En réponse à la controverse, la Secrétaire d’Etat à l’Agriculture d’Argentine via le Senasa a tenu une réunion sur cette question. « La section agriculture de l’ambassade a fourni au Senasa des études sur le glyphosate dont l’usage est répandu aux Etats-Unis et aussi dont l’utilisation fait partie du programme d’éradication de la coca dans le Plan Colombie ».
Pourquoi l’ambassade étasunienne défend-elle tant ce produit qui entre dans la composition du Roundup de Monsanto ? Les dépêches de l’ambassade révélées par Página 12 montrent comment le lobby avait pour objectif de protéger Monsanto, société décrite par les diplomates étasuniens comme la « victime circonstancielle » la plus exposée et « vulnérable aux attaques ».
Évidement l’ambassade ne fait jamais référence aux autres études menées sur la toxicité du glyphosate notamment en France, mais aussi aux Etats-Unis (Université de Pittsburg), et dans deux autres universités argentines Université de Rosario y Universidad National del Litoral). Sans parler des études alertant sur des taux croissants de cancers et de malformations dans les zones de fumigation.
L’étude de Carrasco a été publiée en août dernier dans la revue scientifique Chemical Research in Toxicology, gage de son sérieux, alors qu’il avait été l’objet les derniers mois de menaces, pressions et campagne de dénigrement dans une certaine presse argentine.
Entretemps plusieurs décisions de justice dans la province de Cordoba et dans celle du Chaco sont intervenues pour protéger les populations touchées, et donc ont ordonné l’interdiction des fumigations.

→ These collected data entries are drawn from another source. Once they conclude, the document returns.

Lemma inv_push h h' p u o :
  inv num h p -> (toknext p < num)%nat -> h <= t_start u -> tok_ok h' (toknext p) u ->
  t_parent u = toksuper p -> h <= h' -> (t_end u <> -1 /\ o = toksuper p) \/ o = Some (toknext p) ->
  inv num h' (pushed u o p).
Proof.
  intros [] Hn Hu Hok Hp Hh Ho.
  assert (Hcase : forall k v, (toks p ++ [u])%list !! k = Some v ->
            toks p !! k = Some v \/ (k = toknext p /\ v = u)).
  { intros k v [[_ ?]|[? <-]]%lookup_snoc_Some; [by left|by right]. }
  assert (Hlast : (toks p ++ [u])%list !! toknext p = Some u) by (by apply list_lookup_middle).
  assert (Hanc : forall k v, toks p !! k = Some v -> t_end v = -1 -> up (toks p ++ [u]) (toknext p) k).
  { intros k v Hk He. destruct (i_open_super0 _ _ Hk He) as (s & Hs & ?).
    eapply (up_step _ _ s); [exact Hlast|congruence|by apply up_app]. }
  split; cbn; unfold toknext in *; cbn; rewrite ?length_app; simpl.
  - lia.
  - intros s. destruct Ho as [[_ ->]| ->]; [intros Hs%i_super0; lia|intros [= <-]; lia].
  - intros k v [Hk|[-> ->]]%Hcase; [|done]. eapply tok_ok_horizon; [done|by apply i_toks0].
  - intros k m v w Hk Hm Hkm. apply Hcase in Hm as [Hm|[-> ->]].
    + apply Hcase in Hk as [Hk|[-> ->]]; [by eapply i_nest0|]. apply lookup_lt_Some in Hm. lia.
    + apply Hcase in Hk as [Hk|[-> ->]]; [|lia].
      destruct (i_toks0 _ _ Hk) as [_ Hs He]. split; [lia|].
      destruct (Z.eqb_spec (t_end v) (-1)); [by left|right; left; lia].
  - intros k v [Hk|[-> ->]]%Hcase He; destruct Ho as [[Hne ->]| ->]; try done.
    + destruct (i_open_super0 _ _ Hk He) as (s & Hs & ?). exists s. split; [done|by apply up_app].
    + eexists. split; [done|by eapply Hanc].
    + eexists. split; [done|apply up_refl].
  - replace (pred (length (toks p) + 1)) with (length (toks p)) by lia.
    intros k v [Hk|[-> ->]]%Hcase He; [by eapply Hanc|apply up_refl].
Qed.

(** Counting one more child of the super token. *)
Definition bump (o : option nat) (l : list jsmntok) : list jsmntok :=
  match o with
  | None => l
  | Some s => match l !! s with Some t => <[s := t <| t_size ::= fun n => n + 1 |>]> l | None => l end
  end.
Definition bumped p : jsmn_parser := p <| toks ::= bump (toksuper p) |>.

Lemma bump_length o l : length (bump o l) = length l.
Proof. destruct o as [s|]; [|done]. simpl. destruct (l !! s); [|done]. apply length_insert. Qed.

Lemma inv_bumped h p : inv num h p -> inv num h (bumped p).
Proof.
  destruct p as [i [s|] l]; unfold bumped; cbn; [|done]. intros Hi.
  destruct (l !! s) as [t|] eqn:Et; [|done]. by apply (inv_same_span h (Parser i (Some s) l) s t).
Qed.

Definition super_ok p : Prop := forall s, toksuper p = Some s -> (s < toknext p)%nat.

Lemma bump_super_eq p : super_ok p -> bump_super p = Ret tt (bumped p).
Proof.
  destruct p as [i [s|] l]; [|done]. intros Hi.
  destruct (lookup_lt_is_Some_2 l s) as [t Ht]; [by apply (Hi s)|].
  unfold bump_super, bumped, bump, mod_tok, get_tok, bind, get. cbn. by rewrite Ht.
Qed.

(** ** The two ways to a token *)

Lemma insert_middle {A} (l : list A) x y : <[length l := y]> (l ++ [x])%list = (l ++ [y])%list.
Proof. by rewrite insert_app_r_alt, Nat.sub_diag by lia. Qed.

Lemma get_tok_eq p i t : toks p !! i = Some t -> get_tok i p = Ret t p.
Proof. intros Ht. unfold get_tok, bind, get. by rewrite Ht. Qed.

Lemma mod_tok_eq p i t f : toks p !! i = Some t -> mod_tok i f p = Ret tt (p <| toks ::= <[i := f t]> |>).
Proof. intros Ht. unfold mod_tok, get_tok, bind, get. by rewrite Ht. Qed.

Lemma mod_last p (l : list jsmntok) t f :
  toks p = (l ++ [t])%list -> mod_tok (length l) f p = Ret tt (p <| toks := (l ++ [f t])%list |>).
Proof.
  intros E. unfold mod_tok, get_tok, bind, get. rewrite E, list_lookup_middle by done. cbn.
  unfold modify. cbn. by rewrite E, insert_middle.
Qed.

Lemma leaf_token_eq ty a b p :
  leaf_token num ty a b p =
  if (num <=? toknext p)%nat then Ret false p
  else Ret true (pushed (Tok ty (Z.of_nat a) (Z.of_nat b) 0 (toksuper p)) (toksuper p) p).
Proof.
  unfold leaf_token, jsmn_alloc_token, jsmn_fill_token, bind, get.
  destruct (num <=? toknext p)%nat; [done|]. cbn. unfold toknext.
  erewrite mod_last by done. cbn. erewrite mod_last by done. done.
Qed.

Lemma bump_app o l u : (forall s, o = Some s -> (s < length l)%nat) -> bump o (l ++ [u]) = (bump o l ++ [u])%list.
Proof.
  destruct o as [s|]; [|done]. intros Hs. specialize (Hs s eq_refl).
  destruct (lookup_lt_is_Some_2 l s Hs) as [t Ht]. simpl.
  rewrite lookup_app_l, Ht by done. by rewrite insert_app_l.
Qed.

Lemma open_container_eq ty p : super_ok p ->
  open_container num ty p =
  if (num <=? toknext p)%nat then Ret false p
  else Ret true (pushed (Tok ty (Z.of_nat (pos p)) (-1) 0 (toksuper p)) (Some (toknext p)) (bumped p)).
Proof.
  intros Hi. unfold open_container, jsmn_alloc_token, bind, get.
  destruct (num <=? toknext p)%nat; [done|]. unfold modify, ret. cbn.
  set (u := Tok JSMN_UNDEFINED (-1) (-1) 0 None).
  assert (Hsup : forall s, toksuper p = Some s -> (s < length (toks p))%nat) by apply Hi.
  assert (Hb : bump_super (Parser (pos p) (toksuper p) (toks p ++ [u])) =
               Ret tt (Parser (pos p) (toksuper p) (bump (toksuper p) (toks p) ++ [u]))).
  { rewrite <- (bump_app _ _ u Hsup). unfold bump_super, bind, get. cbn.
    destruct (toksuper p) as [s|]; [|done]. destruct (lookup_lt_is_Some_2 (toks p) s (Hsup s eq_refl)) as [t Ht].
    assert (Ha : (toks p ++ [u])%list !! s = Some t) by (by apply lookup_app_l_Some).
    erewrite mod_tok_eq by exact Ha. simpl. by rewrite Ha. }
  rewrite Hb. unfold toknext. rewrite <- (bump_length (toksuper p)) at 1.
  erewrite mod_last by done. unfold set_super, modify, pushed, bumped, toknext. cbn. done.
Qed.

(** Closing the container at [i]. *)
Lemma inv_close p i t :
  inv num (Z.of_nat (pos p)) p -> toks p !! i = Some t -> t_end t = -1 ->
  (forall k v, toks p !! k = Some v -> t_end v = -1 -> up (toks p) i k) ->
  inv num (Z.of_nat (pos p) + 1)
    (Parser (pos p) (t_parent t) (<[i := t <| t_end := Z.of_nat (pos p) + 1 |>]> (toks p))).
Proof.
  intros Hinv Hi He Hopen. pose proof Hinv as [].
  destruct (i_toks0 _ _ Hi) as [Hp Hs _]. pose proof (lookup_lt_Some _ _ _ Hi) as Hlt.
  set (u := t <| t_end := Z.of_nat (pos p) + 1 |>).
  assert (Hup : forall a b, up (toks p) a b -> up (<[i := u]> (toks p)) a b).
  { intros a b. apply up_parents. intros k v Hk. destruct (decide (k = i)) as [->|].
    - exists u. rewrite list_lookup_insert_eq by done. split; [done|]. cbn. congruence.
    - exists v. by rewrite list_lookup_insert_ne. }
  split; cbn; unfold toknext in *; cbn; rewrite ?length_insert; try done.
  - intros s Hs'. apply Hp in Hs'. lia.
  - intros k v [[-> ->]|[_ Hk]]%(lookup_update _ _ _ t); [| |done].
    + split; cbn; [done|lia|]. destruct (Z.eqb_spec (Z.of_nat (pos p) + 1) (-1)); lia.
    + eapply tok_ok_horizon; [|by apply i_toks0]. lia.
  - intros k m v w Hk Hm Hkm.
    apply (lookup_update _ _ _ t) in Hk as [[-> ->]|[Hne Hk]]; [| |done].
    + apply (lookup_update _ _ _ t) in Hm as [[-> ->]|[_ Hm]]; [lia| |done].
      destruct (i_nest0 _ _ _ _ Hi Hm Hkm) as [Hst _]. split; [done|]. right; right. cbn.
      destruct (Z.eqb_spec (t_end w) (-1)) as [Hw|Hw].
      * apply (Hopen _ _ Hm), (up_le (Z.of_nat (pos p))) in Hw; [lia|done].
      * destruct (i_toks0 _ _ Hm) as [_ _ Hwe]. apply Z.eqb_neq in Hw. rewrite Hw in Hwe. apply Z.eqb_neq in Hw. lia.
    + apply (lookup_update _ _ _ t) in Hm as [[-> ->]|[_ Hm]]; [|by eapply i_nest0|done].
      destruct (i_nest0 _ _ _ _ Hk Hi Hkm) as [Hst [?|[?|[? _]]]]; (split; [done|]); cbn; tauto.
  - intros k v [[-> ->]|[Hne Hk]]%(lookup_update _ _ _ t); [| |done]; intros Hv; [cbn in Hv; lia|].
    pose proof (Hopen _ _ Hk Hv) as Hu. inversion Hu as [|? j ? t' Hi' Hj Hjk]; subst; [done|].
    exists j. split; [congruence|by apply Hup].
  - intros k v [[-> ->]|[Hne Hk]]%(lookup_update _ _ _ t); [| |done]; intros Hv; [cbn in Hv; lia|].
    by eapply Hup, i_open_last0.
Qed.

Lemma close_from_wp fuel ty i p :
  inv num (Z.of_nat (pos p)) p -> (i < fuel)%nat -> (i < toknext p)%nat ->
  (forall k v, toks p !! k = Some v -> t_end v = -1 -> up (toks p) i k) ->
  safe (close_from fuel ty i)
    (fun _ p' => inv num (Z.of_nat (pos p) + 1) p' /\ pos p' = pos p /\ toknext p' = toknext p) p.
Proof.
  intros Hinv. revert i. induction fuel as [|f IH]; intros i Hf Hi Hopen; [lia|]. cbn [close_from].
  destruct (lookup_lt_is_Some_2 (toks p) i Hi) as [t Ht].
  unfold wp. rewrite (bind_Ret _ _ _ _ _ (get_tok_eq _ _ _ Ht)).
  rewrite (tok_open_ok _ _ _ (i_toks _ _ _ Hinv _ _ Ht)).
  assert (Hp1 : inv num (Z.of_nat (pos p) + 1) p) by (eapply inv_horizon; [|exact Hinv]; lia).
  destruct (Z.eqb_spec (t_end t) (-1)) as [He|He].
  - destruct (negb _); [done|]. unfold bind, get, set_super, modify. rewrite (mod_tok_eq _ _ _ _ Ht).
    unfold toknext. cbn. rewrite length_insert. split_and!; [|done..]. by apply inv_close.
  - destruct (t_parent t) as [j|] eqn:Ej; [|done].
    assert (Hji : (j < i)%nat) by (by eapply (ok_parent _ _ _ (i_toks _ _ _ Hinv _ _ Ht))).
    apply IH; [lia|lia|]. intros k v Hk Hv. pose proof (Hopen _ _ Hk Hv) as Hu.
    inversion Hu as [|? j' ? t' Hi' Hj Hjk]; subst; congruence.
Qed.

(** ** One character *)

Definition jsmn_error (e : Z) : Prop := e = JSMN_ERROR_NOMEM \/ e = JSMN_ERROR_INVAL \/ e = JSMN_ERROR_PART.

(** What a parser of one value leaves: the last character it took is at [pos]. *)
Definition took (p : jsmn_parser) (r : Z) (p' : jsmn_parser) : Prop :=
  if r <? 0 then jsmn_error r /\ p' = p
  else (pos p <= pos p' < strlen js)%nat /\ inv num (Z.of_nat (pos p') + 1) p' /\ toknext p' = S (toknext p).

Lemma leaf_inv h p ty a b : inv num h p -> is_container ty = false -> (toknext p < num)%nat ->
  h <= Z.of_nat a -> (a <= b)%nat -> forall h', Z.of_nat a < h' -> Z.of_nat b <= h' ->
  inv num h' (pushed (Tok ty (Z.of_nat a) (Z.of_nat b) 0 (toksuper p)) (toksuper p) p).
Proof.
  intros Hi Hty Hn Ha Hab h' Hh Hh'. eapply inv_push; try done; [|lia|left; cbn; split; [lia|done]].
  split; cbn; [intros j Hj; by eapply i_super|lia|]. destruct (Z.eqb_spec (Z.of_nat b) (-1)); lia.
Qed.

Lemma toknext_pushed u o p : toknext (pushed u o p) = S (toknext p).
Proof. unfold toknext, pushed. cbn. rewrite length_app. simpl. lia. Qed.

Lemma parse_primitive_wp p c :
  inv num (Z.of_nat (pos p)) p -> js_at js (pos p) = Some c -> ends_primitive c = false ->
  safe (jsmn_parse_primitive js num) (took p) p.
Proof.
  intros Hi (Hlt & Hc & r & Hr)%js_at_Some Hd. unfold jsmn_parse_primitive. apply wp_bind, wp_get.
  pose proof (strlen_drop (pos p) js) as Hl. rewrite Hr in *. cbn [strlen String.length] in Hl. simpl prim_end.
  destruct (Ascii.eqb_spec c NUL); [done|]. rewrite Hd. simpl.
  destruct (printable c); [|by apply wp_ret; split; [right; left|]].
  destruct (prim_end r (S (pos p))) as [e|] eqn:He; [|by apply wp_ret; split; [right; left|]].
  apply prim_end_bounds in He. unfold wp, bind. rewrite leaf_token_eq.
  destruct (Nat.leb_spec num (toknext p)); [split; [by left|done]|].
  unfold set_pos, modify, ret, took. cbn -[pushed]. fold (strlen r) in Hl.
  split; [lia|]. split; [|apply toknext_pushed].
  replace (Z.of_nat (pred e) + 1) with (Z.of_nat e) by lia.
  apply (inv_pos _ _ (pushed _ _ _)). eapply leaf_inv; try done; lia.
Qed.

Lemma parse_string_wp p c :
  inv num (Z.of_nat (pos p)) p -> js_at js (pos p) = Some c -> safe (jsmn_parse_string js num) (took p) p.
Proof.
  intros Hi (Hlt & _)%js_at_Some. unfold jsmn_parse_string. apply wp_bind, wp_get.
  pose proof (strlen_drop (S (pos p)) js) as Hl.
  destruct (str_end _ _ 0) as [e|e] eqn:He.
  - apply str_end_bounds in He. unfold wp, bind. rewrite leaf_token_eq.
    destruct (Nat.leb_spec num (toknext p)); [split; [by left|done]|].
    unfold set_pos, modify, ret, took. cbn -[pushed strlen].
    split; [lia|]. split; [|apply toknext_pushed].
    apply (inv_pos _ _ (pushed _ _ _)). eapply (leaf_inv (Z.of_nat (pos p))); try done; lia.
  - apply wp_ret. assert (jsmn_error e) as Herr by (right; by eapply str_end_error).
    unfold took. destruct Herr as [-> | [-> | ->]]; (split; [unfold jsmn_error; tauto|done]).
Qed.

Lemma bumped_next p : toknext (bumped p) = toknext p.
Proof. unfold toknext, bumped. cbn. apply bump_length. Qed.

(** A value and its count in the super token. *)
Lemma value_wp (m : M jsmn_parser Z) p :
  safe m (took p) p ->
  safe (let! r := m in if r <? 0 then ret (inl r) else bump_super ;; ret (inr 1))
    (fun r p' => match r with
                 | inl e => jsmn_error e /\ (toknext p' <= num)%nat
                 | inr k => (pos p <= pos p' < strlen js)%nat /\ inv num (Z.of_nat (pos p') + 1) p' /\
                            Z.of_nat (toknext p') = Z.of_nat (toknext p) + k
                 end) p \/ (num < toknext p)%nat.
Proof.
  intros Hm. destruct (decide (toknext p <= num)%nat) as [Hn|]; [left|right; lia].
  apply wp_bind. eapply wp_mono; [exact Hm|]. intros r p' Ht. unfold took in Ht.
  destruct (r <? 0); [destruct Ht as [? ->]; by apply wp_ret|]. destruct Ht as (Hpos & Hi & Hc).
  unfold wp. rewrite (bind_Ret _ _ _ _ _ (bump_super_eq _ (i_super _ _ _ Hi))). cbn -[bumped toknext].
  split; [done|]. rewrite bumped_next. split; [by apply inv_bumped|lia].
Qed.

La Commission Provinciale de recherche sur la contamination de l’eau dans le Chaco a publié un rapport en août 2010 : sur les 10 dernières années a La Leonesa, le nombre de cancers chez des enfants de moins de 15 ans ont triplé, et les malformations chez nouveaux nés quadruplés. Scientifiques et spécialistes de l’environnement ont dénoncé le manque de réaction du gouverneur de cette province face à cette menace sur la santé de la population.
Une autre dépêche de Wikileaks pourrait donner une explication sur ce point. En effet, elle révèle que le président de Monsanto Argentine, Juan Ferreyra, s’est rendu a l’ambassade des Etats-Unis en août 2008.
« Ferreyra il a dit que Monsanto avait de bons contacts avec les producteurs de coton pour développer le coton transgénique dans la province du Chaco… », selon la dépêche publiée par Página 12. « Le 12 août, Monsanto a signé un accord de coopération avec le gouverneur du Chaco. L’ambassadeur a pu appuyer cette initiative avec une note dans la page éditoriale du principal journal du Chaco et par des conversations avec le gouverneur le même jour. Le gouverneur s’est montré très enthousiaste de travailler avec Monsanto pour améliorer et développer la production locale de coton ».
Voilà qui est assez clair. Pour conclure, dans cette province : les semences coton transgénique ont atteint 5000 tonnes, et celle de coton traditionnel seulement 200. Et le Glyphosate risque d’avoir de beaux jours encore devant lui.